Although the decentralized protocol acts as a much-needed conduit for interconnecting liquidity from the DeFi space, it provides DeFi from the financial sector with tremendous liquidity valued at more than $ 30 trillion. In other words, Convergence gives asset owners access to decentralized DeFi liquidity, while DeFi users can also access real-world asset exposure.
Locking crypto tokens in DeFi protocols has become a major trend lately. However, the trading volume here only thrives through speculative trades and pure betting. As a result, convergence is helping the market to mature in this regard and creating the conditions for tokenized assets to follow suit.
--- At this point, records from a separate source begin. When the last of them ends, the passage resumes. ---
(** The loop that walks back from [prevlogindex] over the entries of the
    conflicting term: the index it leaves [updatenextindex] at. *)
Definition AppendEntries_backtrack_step (prev index : Z) : MR (option Z) :=
  t ← getLogTermFromLogIndex index;
  tp ← getLogTermFromLogIndex prev;
  mret (if negb (t =? tp) then Some (index + 1) else None).

Definition AppendEntries_backtrack (prev : Z) : MR Z :=
  s ← gets id;
  r ← for_until (zdown prev (Z.to_nat (prev - m_lastSnapshotIncludeIndex s + 1)))
        (AppendEntries_backtrack_step prev);
  mret (default prev r).

(** The comparison of the logs, once the terms are equal and the timer reset. *)
Definition AppendEntries_log (args : AppendEntriesArgs) (reply : AppendEntriesReply)
    : MR AppendEntriesReply :=
  s ← gets id;
  if getLastLogIndex s <? ae_prevlogindex args then
    mret (mkAppendEntriesReply (m_currentTerm s) false (getLastLogIndex s + 1) (aer_appstate reply))
  else
    (* no return in the branch [prevlogindex < m_lastSnapshotIncludeIndex] *)
    let reply :=
      if ae_prevlogindex args <? m_lastSnapshotIncludeIndex s then
        mkAppendEntriesReply (m_currentTerm s) false (m_lastSnapshotIncludeIndex s + 1)
          (aer_appstate reply)
      else reply in
    b ← matchLog (ae_prevlogindex args) (ae_prevlogterm args);
    if b : bool then
      for_each (ae_entries args) AppendEntries_entry ;;
      s ← gets id;
      assert_that (ae_prevlogindex args + Z.of_nat (length (ae_entries args)) <=? getLastLogIndex s) ;;
      (if m_commitIndex s <? ae_leadercommit args then
         modify (set_m_commitIndex (Z.min (ae_leadercommit args) (getLastLogIndex s)))
       else mret tt) ;;
      s ← gets id;
      assert_that (m_commitIndex s <=? getLastLogIndex s) ;;
      mret (mkAppendEntriesReply (m_currentTerm s) true (aer_updatenextindex reply)
              (aer_appstate reply))
    else
      next ← AppendEntries_backtrack (ae_prevlogindex args);
      s ← gets id;
      mret (mkAppendEntriesReply (m_currentTerm s) false next (aer_appstate reply)).

(** What follows the rejection of an old term; [persist] is deferred. *)
Definition AppendEntries_body (now : Z) (args : AppendEntriesArgs) (reply : AppendEntriesReply)
    : MR AppendEntriesReply :=
  s ← gets id;
  (if m_currentTerm s <? ae_term args then become_follower (ae_term args) else mret tt) ;;
  s ← gets id;
  assert_that (ae_term args =? m_currentTerm s) ;;
  modify (set_m_status Follower) ;;
  modify (set_m_lastResetElectionTime now) ;;
  AppendEntries_log args reply.

Definition AppendEntries (now : Z) (args : AppendEntriesArgs) : MR AppendEntriesReply :=
  let reply := mkAppendEntriesReply 0 false 0 AppNormal in
  s ← gets id;
  if ae_term args <? m_currentTerm s then
    mret (mkAppendEntriesReply (m_currentTerm s) false (-100) (aer_appstate reply))
  else
    reply ← AppendEntries_body now args reply;
    persist ;;
    mret reply.

(** ** RequestVote *)

Definition RequestVote_body (now : Z) (args : RequestVoteArgs) : MR RequestVoteReply :=
  s ← gets id;
  if rv_term args <? m_currentTerm s then
    mret (mkRequestVoteReply (m_currentTerm s) false Expire)
  else
    (if m_currentTerm s <? rv_term args then become_follower (rv_term args) else mret tt) ;;
    s ← gets id;
    assert_that (rv_term args =? m_currentTerm s) ;;
    if negb (UpToDate (rv_lastlogindex args) (rv_lastlogterm args) s) then
      mret (mkRequestVoteReply (m_currentTerm s) false Voted)
    else if negb (m_votedFor s =? -1) && negb (m_votedFor s =? rv_candidateid args) then
      mret (mkRequestVoteReply (m_currentTerm s) false Voted)
    else
      modify (set_m_votedFor (rv_candidateid args)) ;;
      modify (set_m_lastResetElectionTime now) ;;
      mret (mkRequestVoteReply (m_currentTerm s) true Normal).

Definition RequestVote (now : Z) (args : RequestVoteArgs) : MR RequestVoteReply :=
  reply ← RequestVote_body now args;
  persist ;;
  mret reply.

(** ** InstallSnapshot *)

Definition CondInstallSnapshot (lastIncludedTerm lastIncludedIndex : Z) (snapshot : string) : bool :=
  true.

Definition InstallSnapshot (now : Z) (args : InstallSnapshotRequest) : MR InstallSnapshotResponse :=
  s ← gets id;
  if is_term args <? m_currentTerm s then mret (mkInstallSnapshotResponse (m_currentTerm s))
  else
    (if m_currentTerm s <? is_term args then
       modify (set_m_currentTerm (is_term args)) ;;
       modify (set_m_votedFor (-1)) ;;
       modify (set_m_status Follower) ;;
       persist
     else mret tt) ;;
    modify (set_m_status Follower) ;;
    modify (set_m_lastResetElectionTime now) ;;
    s ← gets id;
    let last := is_lastsnapshotincludeindex args in
    if last <=? m_lastSnapshotIncludeIndex s then mret (mkInstallSnapshotResponse 0)
    else
      (if last <? getLastLogIndex s then
         i ← getSlicesIndexFromLogIndex last;
         modify (set_m_logs (drop (Z.to_nat (i + 1)) (m_logs s)))
       else modify (set_m_logs [])) ;;
      modify (λ s, set_m_commitIndex (Z.max (m_commitIndex s) last) s) ;;
      modify (λ s, set_m_lastApplied (Z.max (m_lastApplied s) last) s) ;;
      modify (set_m_lastSnapshotIncludeIndex last) ;;
      modify (set_m_lastSnapshotIncludeTerm (is_lastsnapshotincludeterm args)) ;;
      s ← gets id;
      schedule (TPushMsgToKvServer
        (mkApplyMsg (CommandValid default_ApplyMsg) (Command default_ApplyMsg)
           (CommandIndex default_ApplyMsg) true (is_data args)
           (is_lastsnapshotincludeterm args) last)) ;;
      persister_Save (is_data args) ;;
      mret (mkInstallSnapshotResponse (m_currentTerm s)).

(** ** Elections *)

(** [for (i = 0; i < n; i++) v[i] = x;] *)
Definition vec_fill (n : nat) (x : Z) (l : list Z) : MR (list Z) :=
  if (n <=? length l)%nat then mret (replicate n x ++ drop n l) else fail BadIndex.

(** The loops that set [m_nextIndex] and [m_matchIndex] of a new leader. *)
Definition init_leader_indexes (n : nat) : MR unit :=
  s ← gets id;
  let lastLogIndex := getLastLogIndex s in
  next ← vec_fill n (lastLogIndex + 1) (m_nextIndex s);
  modify (set_m_nextIndex next) ;;
  mtch ← vec_fill n 0 (m_matchIndex s);
  modify (set_m_matchIndex mtch).

Definition doElection_request (votedNum : nat) (i : nat) : MR unit :=
  s ← gets id;
  if (i =? m_me s)%nat then mret tt
  else
    let '(lastLogIndex, lastLogTerm) := getLastLogIndexAndTerm s in
    schedule (TSendRequestVote i
      (mkRequestVoteArgs (m_currentTerm s) (Z.of_nat (m_me s)) lastLogIndex lastLogTerm) votedNum).

Definition doElection (now : Z) : MR unit :=
  s ← gets id;
  if decide (m_status s = Leader) then mret tt
  else
    modify (set_m_status Candidate) ;;
    modify (set_m_currentTerm (m_currentTerm s + 1)) ;;
    modify (set_m_votedFor (Z.of_nat (m_me s))) ;;
    persist ;;
    votedNum ← make_shared_int 1;
    modify (set_m_lastResetElectionTime now) ;;
    if (m_peers s =? 1)%nat then
      modify (set_m_status Leader) ;;
      init_leader_indexes (m_peers s) ;;
      schedule TDoHeartBeat ;;
      persist
    else
      for_each (seq 0 (m_peers s)) (doElection_request votedNum).

Definition sendRequestVote (rpc : option RequestVoteReply) (server : nat) (args : RequestVoteArgs)
    (votedNum : nat) : MR bool :=
  match rpc with
  | None => mret false
  | Some reply =>
      s ← gets id;
      if m_currentTerm s <? rvr_term reply then
        become_follower (rvr_term reply) ;; persist ;; mret true
      else if rvr_term reply <? m_currentTerm s then mret true
      else
        assert_that (rvr_term reply =? m_currentTerm s) ;;
        if negb (rvr_votegranted reply) then mret true
        else
          n ← shared_get votedNum;
          shared_set votedNum (n + 1) ;;
          if Z.of_nat (m_peers s / 2 + 1) <=? n + 1 then
            shared_set votedNum 0 ;;
            (if decide (m_status s = Leader) then assert_that false else mret tt) ;;
            modify (set_m_status Leader) ;;
            init_leader_indexes (length (m_nextIndex s)) ;;
            schedule TDoHeartBeat ;;
            persist ;;
            mret true
          else mret true
  end.

(** ** Replication *)

(** The body of the loop of [doHeartBeat] for the peer [i]. *)
Definition doHeartBeat_peer (appendNums : nat) (i : nat) : MR unit :=
  s ← gets id;
  if (i =? m_me s)%nat then mret tt
  else
    next ← vec_at (m_nextIndex s) (Z.of_nat i);
    assert_that (1 <=? next) ;;
    if next <=? m_lastSnapshotIncludeIndex s then schedule (TLeaderSendSnapShot i)
    else
      pre ← getPrevLogInfo i;
      let '(preLogIndex, PrevLogTerm) := pre : Z * Z in
      entries ← (if negb (preLogIndex =? m_lastSnapshotIncludeIndex s) then
                   j ← getSlicesIndexFromLogIndex preLogIndex;
                   mret (drop (Z.to_nat (j + 1)) (m_logs s))
                 else mret (m_logs s));
      assert_that (preLogIndex + Z.of_nat (length entries) =? getLastLogIndex s) ;;
      schedule (TSendAppendEntries i
        (mkAppendEntriesArgs (m_currentTerm s) (Z.of_nat (m_me s)) preLogIndex PrevLogTerm entries
           (m_commitIndex s)) appendNums).

Definition doHeartBeat (now : Z) : MR unit :=
  s ← gets id;
  if decide (m_status s = Leader) then
    appendNums ← make_shared_int 1;
    for_each (seq 0 (m_peers s)) (doHeartBeat_peer appendNums) ;;
    modify (set_m_lastResetHearBeatTime now)
  else mret tt.

Definition sendAppendEntries (rpc : option AppendEntriesReply) (server : nat)
    (args : AppendEntriesArgs) (appendNums : nat) : MR bool :=
  match rpc with
  | None => mret false
  | Some reply =>
    if aer_appstate reply =? Disconnected then mret true else
    s ← gets id;
    if m_currentTerm s <? aer_term reply then
      (* no persist() here *)
      become_follower (aer_term reply) ;; mret true
    else if aer_term reply <? m_currentTerm s then mret true
    else if negb (bool_decide (m_status s = Leader)) then mret true
    else
      assert_that (aer_term reply =? m_currentTerm s) ;;
      if negb (aer_success reply) then
        (if negb (aer_updatenextindex reply =? -100) then
           set_nextIndex_at server (aer_updatenextindex reply)
         else mret tt) ;;
        mret true
      else
        let sent := ae_prevlogindex args + Z.of_nat (length (ae_entries args)) in
        n ← shared_get appendNums;
        shared_set appendNums (n + 1) ;;
        old ← vec_at (m_matchIndex s) (Z.of_nat server);
        let mtch := Z.max old sent in
        set_matchIndex_at server mtch ;;
        set_nextIndex_at server (mtch + 1) ;;
        let lastLogIndex := getLastLogIndex s in
        assert_that (mtch + 1 <=? lastLogIndex + 1) ;;
        if Z.of_nat (1 + m_peers s / 2) <=? n + 1 then
          shared_set appendNums 0 ;;
          (match last (ae_entries args) with
           | Some e =>
               if logterm e =? m_currentTerm s then
                 modify (set_m_commitIndex (Z.max (m_commitIndex s) sent))
               else mret tt
           | None => mret tt
           end) ;;
          s ← gets id;
          assert_that (m_commitIndex s <=? lastLogIndex) ;;
          mret true
        else mret true
  end.

(** [leaderSendSnapShot], first critical section: the request. *)
Definition leaderSendSnapShot_args : MR InstallSnapshotRequest :=
  s ← gets id;
  data ← persister_ReadSnapshot;
  mret (mkInstallSnapshotRequest (Z.of_nat (m_me s)) (m_currentTerm s)
          (m_lastSnapshotIncludeIndex s) (m_lastSnapshotIncludeTerm s) data).

(** [leaderSendSnapShot], after the RPC. *)
Definition leaderSendSnapShot_reply (now : Z) (rpc : option InstallSnapshotResponse) (server : nat)
    (args : InstallSnapshotRequest) : MR unit :=
  match rpc with
  | None => mret tt
  | Some reply =>
      s ← gets id;
      if negb (bool_decide (m_status s = Leader)) || negb (m_currentTerm s =? is_term args) then mret tt
      else if m_currentTerm s <? isr_term reply then
        modify (set_m_currentTerm (isr_term reply)) ;;
        modify (set_m_votedFor (-1)) ;;
        modify (set_m_status Follower) ;;
        persist ;;
        modify (set_m_lastResetElectionTime now)
      else
        set_matchIndex_at server (is_lastsnapshotincludeindex args) ;;
        set_nextIndex_at server (is_lastsnapshotincludeindex args + 1)
  end.

(** The replicas the loop of [leaderUpdateCommitIndex] counts for [index]. *)
Definition count_replicas (index : Z) (i : nat) (sum : Z) : MR Z :=
  s ← gets id;
  if (i =? m_me s)%nat then mret (sum + 1)
  else
    m ← vec_at (m_matchIndex s) (Z.of_nat i);
    mret (if index <=? m then sum + 1 else sum).

Fixpoint sum_replicas (index : Z) (l : list nat) (sum : Z) : MR Z :=
  match l with
  | [] => mret sum
  | i :: l' => sum ← count_replicas index i sum; sum_replicas index l' sum
  end.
Imagine if anyone can now use their crypto assets to trade stocks of an exotic private investment or private sale stocks in the form of fractional, packaged security tokens. This development is really disruptive and could change the way traditional finance and the crypto world interact.
Blockchain technology should deliver on the promise of democratizing access to finance, eliminating intermediaries, and possibly even replacing fiat altogether.
Despite some successes, there are weaknesses that continue to hinder large-scale adoption and prevent the concept from realizing its true potential. However, what is actually happening is that real assets are approaching the blockchain world and projects like Convergence are only accelerating the process.